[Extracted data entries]
(* ===== verification/Mailbox.v ===== *)
(** * Mailbox: mailbox_t, the commands sent to a thread (libzmq/src/mailbox.cpp)

    Any thread sends commands; one thread receives them.  The commands are in a
    [ypipe_t] whose writing end is shared under a mutex, and a signaler wakes the
    receiver when it sleeps.  The pipe is the specification that [Ypipe]
    implements; the signaler counts the signals sent and not received. *)

From stdpp Require Import relations.
From S2P Require Import Prelude Ypipe.

Module Mailbox.
Import Yp.

Section Mailbox.
Context {T : Type}.

(** Where the receiver is in [recv]. *)
Inductive reader : Type :=
| Outside
| Waiting      (* before [signaler.wait] *)
| Receiving    (* before [signaler.recv_failable] *)
| Reading.     (* before the [cpipe.read] that must succeed *)

Record mailbox : Type := Mailbox {
  cpipe : spipe (T := T);
  signals : nat;
  active : bool;
  pc : reader;
  (* the senders between the unlock and [signaler.send] *)
  signalling : gset nat;
  (* what was sent, in the order of the mutex, and what [recv] returned *)
  sent : list T;
  received : list T
}.

Definition set_cpipe (y : spipe) (m : mailbox) : mailbox :=
  Mailbox y (signals m) (active m) (pc m) (signalling m) (sent m) (received m).
Definition set_pc (p : reader) (m : mailbox) : mailbox :=
  Mailbox (cpipe m) (signals m) (active m) p (signalling m) (sent m) (received m).
Definition set_active (b : bool) (m : mailbox) : mailbox :=
  Mailbox (cpipe m) (signals m) b (pc m) (signalling m) (sent m) (received m).
Definition set_signals (n : nat) (m : mailbox) : mailbox :=
  Mailbox (cpipe m) n (active m) (pc m) (signalling m) (sent m) (received m).
Definition set_signalling (x : gset nat) (m : mailbox) : mailbox :=
  Mailbox (cpipe m) (signals m) (active m) (pc m) x (sent m) (received m).
Definition log_sent (c : T) (m : mailbox) : mailbox :=
  Mailbox (cpipe m) (signals m) (active m) (pc m) (signalling m) (sent m ++ [c]) (received m).
Definition log_received (c : T) (m : mailbox) : mailbox :=
  Mailbox (cpipe m) (signals m) (active m) (pc m) (signalling m) (sent m) (received m ++ [c]).

(** The constructor reads the empty pipe, so that it is passive. *)
Definition mailbox_new : outcome mailbox :=
  let (v, y) := s_read spipe_new in
  match v with
  | None => Done (Mailbox y 0 false Outside ∅ [] [])
  | Some _ => Crash
  end.

(** [send] up to the unlock. *)
Definition send (t : nat) (c : T) (m : mailbox) : mailbox :=
  let y := s_write c false (cpipe m) in
  let (ok, y) := s_flush y in
  let m := log_sent c (set_cpipe y m) in
  if negb ok then set_signalling ({[t]} ∪ signalling m) m else m.

(** [signaler.send ()] *)
Definition signal (t : nat) (m : mailbox) : mailbox :=
  set_signalling (signalling m ∖ {[t]}) (set_signals (S (signals m)) m).

(** [recv] from its first line, when nothing was read yet. *)
Definition recv_start (m : mailbox) : mailbox :=
  if active m then
    let (v, y) := s_read (cpipe m) in
    match v with
    | Some c => log_received c (set_cpipe y m)
    | None => set_pc Waiting (set_active false (set_cpipe y m))
    end
  else set_pc Waiting m.

(** [signaler.wait] returns: with a signal, or with a timeout or an interruption. *)
Definition wait_done (m : mailbox) : mailbox := set_pc Receiving m.
Definition wait_failed (m : mailbox) : mailbox := set_pc Outside m.

Definition recv_signal (m : mailbox) : mailbox :=
  match signals m with
  | O => set_pc Outside m
  | S n => set_pc Reading (set_active true (set_signals n m))
  end.

(** [const bool ok = cpipe.read (cmd_); zmq_assert (ok);] *)
Definition recv_read (m : mailbox) : outcome mailbox :=
  let (v, y) := s_read (cpipe m) in
  match v with
  | Some c => Done (set_pc Outside (log_received c (set_cpipe y m)))
  | None => Crash
  end.

(** ** Steps

    A thread that sends does not send again before it has signalled. *)
Inductive step : mailbox -> outcome mailbox -> Prop :=
| step_send t c m : t ∉ signalling m -> step m (Done (send t c m))
| step_signal t m : t ∈ signalling m -> step m (Done (signal t m))
| step_start m : pc m = Outside -> step m (Done (recv_start m))
| step_wait m : pc m = Waiting -> signals m <> O -> step m (Done (wait_done m))
| step_timeout m : pc m = Waiting -> step m (Done (wait_failed m))
| step_receive m : pc m = Receiving -> step m (Done (recv_signal m))
| step_read m : pc m = Reading -> step m (recv_read m).

Inductive reach : mailbox -> Prop :=
| reach_new m : mailbox_new = Done m -> reach m
| reach_step m m' : reach m -> step m (Done m') -> reach m'.

(** ** The invariant *)

Abbreviation due m := (base.size (signalling m)).

(** At most one signal is on its way or waits, and it does exactly when the receiver sleeps on a pipe that
    is not empty any more. *)
Record inv (m : mailbox) : Prop := {
  i_complete : complete (cpipe m) = [] /\ partial (cpipe m) = [];
  i_order : sent m = received m ++ flushed (cpipe m);
  i_state : match pc m with
            | Reading => active m = true /\ asleep (cpipe m) = false /\ flushed (cpipe m) <> [] /\
                         (due m + signals m = 0)%nat
            | Receiving => active m = false /\ asleep (cpipe m) = false /\ flushed (cpipe m) <> [] /\
                           due m = 0%nat /\ signals m = 1%nat
            | _ =>
              if active m then pc m = Outside /\ asleep (cpipe m) = false /\ (due m + signals m = 0)%nat
              else if asleep (cpipe m) then flushed (cpipe m) = [] /\ (due m + signals m = 0)%nat
              else flushed (cpipe m) <> [] /\ (due m + signals m = 1)%nat
            end
}.

Lemma inv_new m : mailbox_new = Done m -> inv m.
Proof. intros [= <-]. by split. Qed.

Lemma inv_send t c m : inv m -> t ∉ signalling m -> inv (send t c m).
Proof.
  intros [[Hc Hp] Ho Hs] Ht. destruct m as [[fl co pa as_] si ac p sg se re]. simpl in *. subst co pa.
  unfold send, s_write, s_flush. simpl. destruct as_; simpl.
  - split; simpl; [done|by rewrite Ho, app_assoc|].
    rewrite size_union, size_singleton by set_solver.
    destruct p, ac; try (by destruct Hs as (? & ? & ?)); destruct Hs as [-> Hs]; (split; [done|lia]).
  - split; simpl; [done|by rewrite Ho, app_assoc|].
    assert (Hne : forall l : list T, l ++ [c] <> []) by (by intros []).
    destruct p, ac; naive_solver.
Qed.

Lemma inv_signal t m : inv m -> t ∈ signalling m -> inv (signal t m).
Proof.
  intros [Hc Ho Hs] Ht. destruct m as [y si ac p sg se re]. simpl in *.
  assert (Hsz : base.size (sg ∖ {[t]}) = (base.size sg - 1)%nat /\ (0 < base.size sg)%nat).
  { rewrite size_difference by set_solver. rewrite size_singleton. split; [done|].
    assert (base.size sg <> 0%nat); [|lia]. intros E%size_empty_inv. set_solver. }
  destruct Hsz as [Hsz Hpos]. split; simpl; [done|done|]. rewrite Hsz.
  destruct p, ac, (asleep y); destruct_and?; split_and?; try done; lia.
Qed.

Lemma inv_recv_start m : inv m -> pc m = Outside -> inv (recv_start m).
Proof.
  intros [[Hc Hp] Ho Hs] Hpc. destruct m as [[fl co pa as_] si ac p sg se re]. simpl in *. subst co pa p.
  unfold recv_start, s_read. simpl. destruct ac; simpl; [|by split].
  destruct Hs as (_ & -> & Hz). destruct fl as [|v l]; simpl.
  - split; simpl; [done|done|done].
  - split; simpl; [done|by rewrite <- app_assoc|done].
Qed.

Lemma inv_wait_done m : inv m -> pc m = Waiting -> signals m <> O -> inv (wait_done m).
Proof.
  intros [Hc Ho Hs] Hpc Hn. destruct m as [y si ac p sg se re]. simpl in *. subst p.
  split; simpl; [done|done|]. destruct ac; [by destruct Hs|]. destruct (asleep y); destruct Hs as [? ?]; [lia|].
  split_and!; try done; lia.
Qed.

Lemma inv_wait_failed m : inv m -> pc m = Waiting -> inv (wait_failed m).
Proof.
  intros [Hc Ho Hs] Hpc. destruct m as [y si ac p sg se re]. simpl in *. subst p.
  split; simpl; [done|done|]. by destruct ac; [destruct Hs|].
Qed.

Lemma inv_recv_signal m : inv m -> pc m = Receiving -> inv (recv_signal m).
Proof.
  intros [Hc Ho Hs] Hpc. destruct m as [y si ac p sg se re]. simpl in *. subst p.
  destruct Hs as (-> & Ha & Hf & Hd & ->). split; simpl; [done|done|]. rewrite Hd. done.
Qed.

Lemma inv_recv_read m : inv m -> pc m = Reading -> exists m', recv_read m = Done m' /\ inv m'.
Proof.
  intros [[Hc Hp] Ho Hs] Hpc. destruct m as [[fl co pa as_] si ac p sg se re]. simpl in *. subst co pa p.
  destruct Hs as (-> & -> & Hf & Hz). unfold recv_read, s_read. simpl. destruct fl as [|v l]; [done|].
  eexists. split; [reflexivity|]. split; simpl; [done|by rewrite <- app_assoc|done].
Qed.

Lemma mailbox_inv_step m o : inv m -> step m o -> exists m', o = Done m' /\ inv m'.
Proof.
  intros Hi Hs. destruct Hs as [t c m Ht|t m Ht|m Hp|m Hp Hn|m Hp|m Hp|m Hp]; try (eexists; split; [reflexivity|]).
  - by apply inv_send.
  - by apply inv_signal.
  - by apply inv_recv_start.
  - by apply inv_wait_done.
  - by apply inv_wait_failed.
  - by apply inv_recv_signal.
  - destruct (inv_recv_read m Hi Hp) as (m' & -> & ?). by exists m'.
Qed.

Lemma mailbox_reach_inv m : reach m -> inv m.
Proof.
  induction 1 as [m E|m m' _ IH Hs]; [by apply inv_new|].
  destruct (mailbox_inv_step m (Done m') IH Hs) as (m1 & [= <-] & ?). done.
Qed.
End Mailbox.

(** ** Properties *)

(** C37: commands sent to a thread arrive, once each and in the order of the senders' turns,
    under any interleaving of senders and receiver.  No step aborts: when the receiver was
    woken by a signal there is a command to read.  And no command is stranded: while one
    has not been received, the receiver is awake, or a signal waits for it, or a sender is about to
    send the signal; otherwise all that was sent has been received. *)
Theorem mailbox_delivers {T} (m : mailbox (T := T)) :
  reach m ->
  (forall o, step m o -> exists m', o = Done m') /\
  received m `prefix_of` sent m /\
  (received m <> sent m -> active m = true \/ (signals m + base.size (signalling m) = 1)%nat) /\
  (signals m + base.size (signalling m) <= 1)%nat.
Proof.
  intros Hr. pose proof (mailbox_reach_inv m Hr) as Hi. split.
  { intros o Ho. destruct (mailbox_inv_step m o Hi Ho) as (m' & ? & _). by exists m'. }
  destruct Hi as [_ Ho Hs]. split; [by exists (flushed (cpipe m))|].
  assert (Hf : received m <> sent m -> flushed (cpipe m) <> []).
  { intros Hne E. apply Hne. by rewrite Ho, E, app_nil_r. }
  destruct (pc m), (active m), (asleep (cpipe m)); destruct_and?; split; try lia; intros Hne;
    specialize (Hf Hne); try (by left); try done; right; lia.
Qed.

(** Thread 1 sends command 7 and has not signalled yet. *)
Definition sample : mailbox (T := nat) :=
  match mailbox_new with Done m => send 1 7%nat m | Crash => Mailbox spipe_new 0 false Outside ∅ [] [] end.

Lemma mailbox_delivers_witness :
  reach sample /\ received sample = [] /\ sent sample = [7%nat] /\
  (signals sample + base.size (signalling sample) = 1)%nat.
Proof.
  assert (Hr : reach sample).
  { apply (reach_step (match mailbox_new with Done m => m | Crash => sample end)).
    - by apply reach_new.
    - apply step_send. apply not_elem_of_empty. }
  split; [exact Hr|]. split; [reflexivity|]. split; [reflexivity|].
  destruct (mailbox_delivers sample Hr) as (_ & _ & Hw & _).
  destruct Hw as [Ha|Hs]; [discriminate|discriminate Ha|exact Hs].
Defined.

End Mailbox.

:: Required action ::
Please return every line in the data that includes the string "Inductive".

:: Response to the task ::
Inductive reader : Type :=
Inductive step : mailbox -> outcome mailbox -> Prop :=
Inductive reach : mailbox -> Prop :=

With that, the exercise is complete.